At four
P.M.
he reassembled the phone and switched it on and found a message.
Rojas’s number, but a new voice: “Call me back.”
He waited thirty seconds, coming down off the little jolt of discovery. Trancelike he was so still, the gun in one hand and the phone in the other, Marshall contemplating how things might come to a close.
An end of some sort approaching and maybe it’s yours.
He dialed.
“Yes?” The same voice from the message.
Marshall, watching Shore, said, “Is my friend Troy there?”
“Marshall. I’m glad you rang back. This is Leon. We spoke yesterday morning.”
He took himself back there. The hot car and the circling of the birds. He said, “I remember. Life and death and that sort of thing.”
“That’s right.”
“Is Troy there?”
“He is. He can’t actually talk, though. A bit indisposed right now.”
Marshall said, “I need to come see you. Ask you about Alyce Ray.”
“All right. You sure you want to do that?”
“Yeah. I’m pretty sure.”
“Remember what I said yesterday. About how looking for disappeared people’s a good way to end up disappeared yourself.”
Marshall said, “I’ll take my chances. I’ve done all right so far.”
“Not going to last forever, nothing does. But okay. You know where Calor is? Central Avenue in Albuquerque?”

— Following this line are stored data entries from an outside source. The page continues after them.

(** ** The trait, as the pipeline sees it: deferred *)

Definition deferred_insert (key : Key) (value : Bytes) : ST SM string Bytes := fun s =>
  (update_batch_deferred [(key, value)] s, Ok H256_zero).

#[global] Instance StateManager_access : StateAccess SM := {|
  smt_get := sm_get;
  smt_insert := deferred_insert;
  smt_root := sm_root;
  smt_update_all := fun entries s => default_update_all deferred_insert (sm_root s) entries s
|}.
End Manager.

(** ** Writes in sequence *)

Lemma last_write_app (l1 l2 : list (Key * Bytes)) (k : Key) :
  last_write (l1 ++ l2) k = match last_write l2 k with Some v => Some v | None => last_write l1 k end.
Proof.
  induction l1 as [|[k' v] l1 IH]; cbn [app last_write]; [by destruct (last_write l2 k)|].
  rewrite IH. by destruct (last_write l2 k).
Qed.

Lemma last_write_elem (l : list (Key * Bytes)) (k : Key) (v : Bytes) : last_write l k = Some v -> (k, v) ∈ l.
Proof.
  induction l as [|[k' v'] l IH]; cbn [last_write]; [done|]. destruct (last_write l k) as [v1|]; [intros [= ->]; right; auto|].
  case_decide; [|done]. intros [= ->]. subst. left.
Qed.

Lemma last_write_none (l : list (Key * Bytes)) (k : Key) : last_write l k = None <-> k ∉ l.*1.
Proof.
  induction l as [|[k' v'] l IH]; cbn [last_write fmap list_fmap fst]; [split; [intros _; apply not_elem_of_nil|done]|].
  rewrite not_elem_of_cons, <- IH. destruct (last_write l k); [naive_solver|]. case_decide; naive_solver.
Qed.

Lemma foldl_last_write (l : list (Key * Bytes)) (m : gmap Key Bytes) (k : Key) :
  foldl (fun m '(k, v) => <[k := v]> m) m l !! k = match last_write l k with Some v => Some v | None => m !! k end.
Proof.
  revert m. induction l as [|[k' v] l IH]; intros m; cbn [foldl last_write]; [done|]. rewrite IH.
  destruct (last_write l k); [done|]. destruct (decide (k' = k)) as [->|]; [by rewrite lookup_insert_eq|].
  by rewrite lookup_insert_ne.
Qed.

Lemma restore_cache_lookup (w : list (Key * Bytes)) (c : gmap Key Bytes) (k : Key) :
  restore_cache c w !! k = match last_write w k with Some v => stored v | None => c !! k end.
Proof.
  unfold restore_cache. revert c. induction w as [|[k' v] w IH]; intros c; cbn [foldl last_write]; [done|]. rewrite IH.
  destruct (last_write w k); [done|]. destruct (decide (k' = k)) as [->|].
  - destruct v as [|b v]; [rewrite decide_True by done; apply lookup_delete_eq|].
    rewrite decide_False by done. by rewrite lookup_insert_eq.
  - destruct (decide (v = [])); [by rewrite lookup_delete_ne|by rewrite lookup_insert_ne].
Qed.

(** ** Reads see every write, whenever the tree is committed *)

Section Reads.
Context {J : Type} `{StateAccessOk J} `{!StateBatchOk J}.
#[local] Abbreviation SM := (StateManager J).
Implicit Types s : SM.

Lemma deferred_get s (l : list (Key * Bytes)) (k : Key) :
  sm_get (update_batch_deferred l s) k = match last_write l k with Some v => stored v | None => sm_get s k end.
Proof.
  unfold sm_get, update_batch_deferred. cbn [cache smt]. rewrite foldl_last_write. by destruct (last_write l k).
Qed.

Lemma deferred_all s (r : Bytes) (l : list (Key * Bytes)) (k : Key) :
  sm_get (default_update_all deferred_insert r l s).1 k =
    match last_write l k with Some v => stored v | None => sm_get s k end.
Proof.
  revert r s. induction l as [|[k' v] l IH]; intros r s; cbn [default_update_all last_write]; [done|].
  unfold bind. cbn [deferred_insert]. rewrite IH, deferred_get. cbn [last_write].
  destruct (last_write l k); [done|]. by destruct (decide (k' = k)).
Qed.

#[global] Instance StateManager_access_ok : StateAccessOk SM.
Proof.
  split; cbn [smt_insert smt_get smt_update_all StateManager_access].
  - intros s k. unfold sm_get. destruct (cache s !! k) as [[]|]; [done..|apply get_nonempty].
  - done.
  - intros s k v k'. cbn [deferred_insert fst]. rewrite deferred_get. cbn [last_write]. by destruct (decide (k = k')).
  - intros s l k Hn. rewrite deferred_all.
    assert (last_write l k = (list_to_map l : gmap Key Bytes) !! k) as ->; [|done].
    pose proof (foldl_last_write l ∅ k) as E. rewrite (foldl_insert_lookup l ∅ k Hn) in E. rewrite lookup_empty in E.
    destruct (last_write l k), (list_to_map l !! k); congruence.
Qed.

(** A node at work.  Batches are written; pending writes are handed to
    background tasks; a task commits its batch, which need not be the oldest; the
    pending writes are flushed synchronously, whether or not tasks are under way.
    The labels are what was written, and which keys were overtaken: committed or
    flushed while an older write to them was still in flight. *)
Abbreviation NodeState := (SM * list (list (Key * Bytes)))%type.

Definition overtaken (b : list (Key * Bytes)) (older : list (list (Key * Bytes))) : list Key :=
  filter (fun k => k ∈ (concat older).*1) b.*1.

Inductive node_step : NodeState -> list (Key * Bytes) -> list Key -> NodeState -> Prop :=
| step_write s q l : node_step (s, q) l [] (update_batch_deferred l s, q)
| step_take s q : node_step (s, q) [] [] ((take_pending_writes s).1, q ++ [(take_pending_writes s).2])
| step_commit s q1 b q2 : node_step (s, q1 ++ b :: q2) [] (overtaken b q1)
    (mkManager (cache s) (commit_writes_to_smt b (smt s)).1 (sm_root s) (tracked_keys s) (pending_writes s)
       (block_undo_logs s), q1 ++ q2)
| step_flush s q : node_step (s, q) [] (overtaken (pending_writes s) q) ((flush_pending s).1, q).

Inductive node_run : NodeState -> list (Key * Bytes) -> list Key -> NodeState -> Prop :=
| run_done x : node_run x [] [] x
| run_step x y z l l' o o' : node_step x l o y -> node_run y l' o' z -> node_run x (l ++ l') (o ++ o') z.

(** The cache holds the last of the uncommitted writes, and otherwise what the
    tree holds. *)
Definition coherent_at (k : Key) (x : NodeState) : Prop :=
  let w := last_write (concat x.2 ++ pending_writes x.1) k in
  match cache x.1 !! k with
  | Some v => match w with Some v' => v' = v | None => smt_get (smt x.1) k = stored v end
  | None => w = None
  end.

Definition coherent (x : NodeState) : Prop := forall k, coherent_at k x.

(** What is not cached is not about to be written. *)
Definition cached_at (k : Key) (x : NodeState) : Prop :=
  cache x.1 !! k = None -> last_write (concat x.2 ++ pending_writes x.1) k = None.

Lemma coherent_at_cached (k : Key) x : coherent_at k x -> cached_at k x.
Proof. unfold coherent_at, cached_at. intros C E. by rewrite E in C. Qed.

Lemma not_overtaken (b : list (Key * Bytes)) q (k : Key) (v : Bytes) :
  k ∉ overtaken b q -> last_write b k = Some v -> last_write (concat q) k = None.
Proof.
  unfold overtaken. rewrite list_elem_of_filter. intros N E. apply last_write_none. intros I. apply N.
  split; [done|]. apply list_elem_of_fmap. exists (k, v). split; [done|]. by apply last_write_elem.
Qed.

Calor. He remembered it from the DEA photographs. That pink building where Alyce Ray had last been seen.
Marshall said, “When?”
“Where are you?”
“Close.”
“Well, how about thirty minutes, then?”
Marshall said, “Good,” and clicked off.
Shore had noticed him talking and was coming in from the living room. Marshall finally stood up, pushed the chairs in. He took a step back to check everything was correctly spaced and put the gun in his belt.
He said, “I’ve found him.”
* * *
He went into the bathroom and locked the door. On the shelf above the basin a long display of pill bottles, prescription and off-the-shelf. He turned them so he could read the labels. Sleeping pills. Anti-anxiety. Codeine. Vicodin.
He placed the gun on the medicine cabinet and rolled up his sleeves. Blood from the Bronco men still on him, hair on his arms crusted with it. He ran a basin of hot water and soaped his forearms, and using a small nail brush removed the lather one long stroke at a time, elbow to wrist. A delicate pinstripe of foam remaining. He splashed water from the faucet to get the residue and rinsed his face and hunched dripping over the bowl. A pink tint in the dimpled water and this odd distorted figure looking back. Just the shape of a person.
He leaned close to the mirror and ran a hand along his jaw. His beard just showing. He took a step back and crouched slightly to see his reflection and turned his head left and right and then up and down to check his hair. Scissors from the medicine cabinet to clip a rogue strand. It fell in a gentle curve on the water and frayed slowly to its composite threads.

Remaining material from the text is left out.